((

Lemma f_balloc_loop g H L (Q : Z → fs → Prop) s b n :
  bd_inv g H L (bd s) → layout g (sb s) (V s) → held_ok (sb s) (V s) H → g_tx g = true →
  budget g H L 2 → 0 ≤ b → b mod BPB = 0 → sb_size (sb s) ≤ b + BPB * Z.of_nat n →
  (∀ c, 0 ≤ c < b → used (sb s) (V s) c = true) →
  (∃ c, 0 ≤ c < sb_size (sb s) ∧ used (sb s) (V s) c = false) →
  (∀ r t L', bd_inv g H L' t → (length L' ≤ length L + 2)%nat →
     (∀ c, bd_view t c = allocated (sb s) (V s) r c) → 0 ≤ r < sb_size (sb s) →
     used (sb s) (V s) r = false → (∀ c, 0 ≤ c < r → used (sb s) (V s) c = true) →
     Q r (set_bd t s)) →
  wp (balloc_loop ROOTDEV b n) Q s.
Proof.
  revert s b. induction n as [|n IH]; intros s b I Lo Ho Htx Hbud Hb Hmod Hn Hlow (x & Hx & Hxu) HQ.
  { exfalso. rewrite Hlow in Hxu; [done|]. simpl in Hn. lia. }
  cbn [balloc_loop]. wp_step. wp_step.
  assert (b ≤ x) as Hbx. { destruct (decide (b ≤ x)); [done|]. rewrite Hlow in Hxu; [done|lia]. }
  destruct (lo_map _ _ _ Lo b ltac:(lia)) as (Hmh & _ & _).
  apply wp_bind. eapply f_bread; [exact I | eapply held_map; eauto; lia | exact Hmh | left; by eapply budget_bread |].
  intros i t1 I1 Hi V1. apply wp_bind. eapply f_bdata; [exact I1 | apply lookup_insert_eq|]. simpl. rewrite V1.
  set (k := Z.to_nat (Z.min BPB (sb_size (sb s) - b))).
  assert (∀ j, 0 ≤ j < Z.of_nat k → bit_set (V s (BBLOCK b (sb s))) j = used (sb s) (V s) (b + j)) as Hbit.
  { intros j Hj. destruct (aligned_bit b j (sb s)) as [E1 E2]; [done | unfold k in Hj; lia|].
    unfold used. by rewrite E1, E2. }
  pose proof (first_clear_spec (V s (BBLOCK b (sb s))) 0 k) as Hfc.
  destruct (first_clear (V s (BBLOCK b (sb s))) 0 k) as [bi|].
  - destruct Hfc as (Hbi & Hclr & Hfirst).
    assert (0 ≤ b + bi < sb_size (sb s)) as Hr by (unfold k in Hbi; lia).
    assert (used (sb s) (V s) (b + bi) = false) as Hru by (rewrite <- Hbit by lia; done).
    pose proof (free_no_map _ _ _ _ Lo Hr Hru) as Hno.
    destruct (aligned_bit b bi (sb s)) as [Emap Ebi]; [done | unfold k in Hbi; lia|].
    eapply f_update; [exact I1 | exact Hi | exact Hmh | exact Htx | eapply budget_log; exact Hbud | |].
    { rewrite length_set_bit. by eapply law_len. }
    intros t2 I2 V2. wp_step. eapply (f_bzero _ _ _ _ _ (set_bd t2 s)).
    { exact I2. } { eapply held_free; eauto. } { by apply (lo_free _ _ _ Lo). } { exact Htx. }
    { by apply budget_pinned. }
    intros t3 I3 V3. wp_step. apply (HQ (b + bi) t3 _ I3).
    + pose proof (pinned_length (b + bi) (pinned (BBLOCK b (sb s)) L)).
      pose proof (pinned_length (BBLOCK b (sb s)) L). lia.
    + intros c. rewrite V3. unfold allocated. simpl. case_decide; [done|]. rewrite V2, Emap, Ebi. simpl.
      case_decide; [by subst | apply V1].
    + exact Hr.
    + exact Hru.
    + intros c Hc. destruct (decide (c < b)); [apply Hlow; lia|].
      replace c with (b + (c - b)) by lia. rewrite <- Hbit by lia. apply Hfirst. lia.
  - apply wp_bind. eapply (f_brelse _ _ _ _ _ _ (set_bd t1 s)); [exact I1 | exact Hi |].
    intros t2 I2 V2. simpl in V2.
    assert (∀ c, bd_view t2 c = V s c) as V2' by (intros c; by rewrite V2, V1).
    assert (∀ c, used (sb s) (bd_view t2) c = used (sb s) (V s) c) as Hu2 by (intros; by apply used_ext).
    apply (IH (set_bd t2 (set_bd t1 s))); simpl; try assumption.
    + eapply layout_ext; [|exact Lo]. auto.
    + intros j c m Hj. destruct (Ho _ _ _ Hj) as (? & ? & ?). by rewrite Hu2.
    + unfold BPB, BSIZE. lia.
    + change BPB with 4096 in *. divmod_lia.
    + lia.
    + intros c Hc. rewrite Hu2. destruct (decide (c < b)); [apply Hlow; lia|].
      replace c with (b + (c - b)) by lia.
      destruct (decide (c < sb_size (sb s))) as [Hcs|Hcs].
      * rewrite <- Hbit by (unfold k; lia). apply Hfc. unfold k. lia.
      * exfalso. assert (k = Z.to_nat (sb_size (sb s) - b)) by (unfold k; lia).
        rewrite <- Hxu in *. clear -Hcs Hbx Hx Hc Hxu Hbit Hfc H0.
        assert (bit_set (V s (BBLOCK b (sb s))) (x - b) = true) as E by (apply Hfc; lia).
        rewrite Hbit in E by lia. replace (b + (x - b)) with x in E by lia. congruence.
    + exists x. rewrite Hu2. done.
    + intros r t L' I' Hl' V' Hr Hru Hlow'. rewrite Hu2 in Hru. apply (HQ r t L'); try assumption.
      * intros c. rewrite V'. unfold allocated. by rewrite !V2'.
      * intros c Hc. rewrite <- Hu2. by apply Hlow'.
Qed.

Lemma f_balloc g H L (Q : Z → fs → Prop) s :
  bd_inv g H L (bd s) → layout g (sb s) (V s) → held_ok (sb s) (V s) H → g_tx g = true →
  budget g H L 2 → (∃ c, 0 ≤ c < sb_size (sb s) ∧ used (sb s) (V s) c = false) →
  (∀ r t L', bd_inv g H L' t → (length L' ≤ length L + 2)%nat →
     (∀ c, bd_view t c = allocated (sb s) (V s) r c) → 0 ≤ r < sb_size (sb s) →
     used (sb s) (V s) r = false → (∀ c, 0 ≤ c < r → used (sb s) (V s) c = true) →
     Q r (set_bd t s)) →
  wp (balloc ROOTDEV) Q s.
Proof.
  intros I Lo Ho Htx Hbud Hex HQ. unfold balloc. wp_steps.
  eapply f_balloc_loop; eauto; try lia.
  pose proof (lo_size _ _ _ Lo). change BPB with 4096. divmod_lia.
Qed.

(** The contents after bfree. *)
Definition freed (sb : superblock) (V0 : Z → block) (b c : Z) : block :=
  if decide (c = BBLOCK b sb) then clear_bit (V0 c) (b mod BPB) else V0 c.

Lemma used_freed sb V0 b c : (∀ x, length (V0 x) = 512%nat) → 0 ≤ b → 0 ≤ c →
  used sb (freed sb V0 b) c = negb (b =? c) && used sb V0 c.
Proof.
  intros Hlen Hb Hc. unfold used, freed. case_decide as E.
  - rewrite bit_set_clear by (apply Hlen || apply bit_range). f_equal. f_equal. apply eq_true_iff_eq.
    rewrite !Z.eqb_eq. split; [|by intros ->]. intros Hm. eapply (bblock_mod b c sb); [lia | lia | by symmetry | done].
  - replace (b =? c) with false; [done|]. symmetry. apply Z.eqb_neq. intros ->. done.
Qed.

Lemma f_bfree g H L b (Q : unit → fs → Prop) s :
  bd_inv g H L (bd s) → layout g (sb s) (V s) → held_ok (sb s) (V s) H → g_tx g = true →
  budget g H L 1 → 0 ≤ b < sb_size (sb s) → used (sb s) (V s) b = true →
  (∀ t, bd_inv g H (pinned (BBLOCK b (sb s)) L) t → (∀ c, bd_view t c = freed (sb s) (V s) b c) →
     Q tt (set_bd t s)) →
  wp (bfree ROOTDEV b) Q s.
Proof.
  intros I Lo Ho Htx Hbud Hb Hu HQ. unfold bfree. wp_step. wp_step.
  destruct (lo_map _ _ _ Lo b Hb) as (Hmh & _ & _).
  apply wp_bind. eapply f_bread; [exact I | eapply held_map; eauto | exact Hmh | left; by eapply budget_bread |].
  intros i t1 I1 Hi V1. apply wp_bind. eapply f_bdata; [exact I1 | apply lookup_insert_eq|]. simpl. rewrite V1.
  fold (used (sb s) (V s) b). rewrite Hu. cbn [negb].
  eapply f_update_end; [exact I1 | exact Hi | exact Hmh | exact Htx | eapply budget_log; exact Hbud | |].
  { rewrite length_clear_bit. by eapply law_len. }
  intros t2 I2 V2. apply HQ; [exact I2|]. intros c. rewrite V2. unfold freed. simpl.
  case_decide; [by subst | apply V1].
Qed.

(** balloc returns the lowest free block of the disk.  The block was
    marked free and is marked used afterwards, no other mark changes, the
    block is zeroed, and no other block changes but the one of the free map. *)
Theorem balloc_fresh g H L s :
  bd_inv g H L (bd s) → layout g (sb s) (V s) → held_ok (sb s) (V s) H → g_tx g = true →
  budget g H L 2 → (∃ c, 0 ≤ c < sb_size (sb s) ∧ used (sb s) (V s) c = false) →
  ∃ b s' L', balloc ROOTDEV s = Ok b s' ∧ bd_inv g H L' (bd s') ∧ layout g (sb s) (V s') ∧
    0 < b < sb_size (sb s) ∧ used (sb s) (V s) b = false ∧
    (∀ c, 0 ≤ c < b → used (sb s) (V s) c = true) ∧
    (∀ c, 0 ≤ c < sb_size (sb s) → used (sb s) (V s') c = (b =? c) || used (sb s) (V s) c) ∧
    V s' b = zero_block ∧ (∀ c, c ≠ b → c ≠ BBLOCK b (sb s) → V s' c = V s c).
Proof.
  intros I Lo Ho Htx Hbud Hex.
  assert (∀ x, length (V s x) = 512%nat) as Hlen by (intros x; by eapply law_len).
  assert (wp (balloc ROOTDEV) (λ b s', ∃ t L', s' = set_bd t s ∧ bd_inv g H L' t ∧
    (∀ c, bd_view t c = allocated (sb s) (V s) b c) ∧ 0 ≤ b < sb_size (sb s) ∧
    used (sb s) (V s) b = false ∧ (∀ c, 0 ≤ c < b → used (sb s) (V s) c = true)) s) as Hw.
  { eapply f_balloc; eauto. intros r t L' ? ? ? ? ? ?. exists t, L'. split_and!; assumption || lia || reflexivity. }
  apply wp_elim in Hw as (b & s' & E & t & L' & -> & I' & V' & Hb & Hu & Hlow).
  pose proof (free_no_map _ _ _ _ Lo Hb Hu) as Hno.
  assert (∀ c, used (sb s) (bd_view t) c = used (sb s) (allocated (sb s) (V s) b) c) as Hext
    by (intros c; by apply used_ext).
  exists b, (set_bd t s), L'. simpl. split_and!; try assumption.
  - eapply layout_ext; [intros c Hc; apply V' | by apply layout_allocated].
  - destruct (decide (b = 0)) as [->|]; [|lia]. pose proof (lo_zero _ _ _ Lo). congruence.
  - lia.
  - intros c Hc. rewrite Hext. apply used_allocated; assumption || lia.
  - rewrite V'. unfold allocated. by rewrite decide_True.
  - intros c Hc Hm. rewrite V'. unfold allocated. by rewrite !decide_False.
Qed.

))

▶ _Task brief_: Every line above from the line with "Lemma f_bfree g" to the line with "budget g H L 1", inclusive, must be returned exactly; no other line belongs in the reply.

▶ _Result for this exercise_:
Lemma f_bfree g H L b (Q : unit → fs → Prop) s :
  bd_inv g H L (bd s) → layout g (sb s) (V s) → held_ok (sb s) (V s) H → g_tx g = true →
  budget g H L 1 → 0 ≤ b < sb_size (sb s) → used (sb s) (V s) b = true →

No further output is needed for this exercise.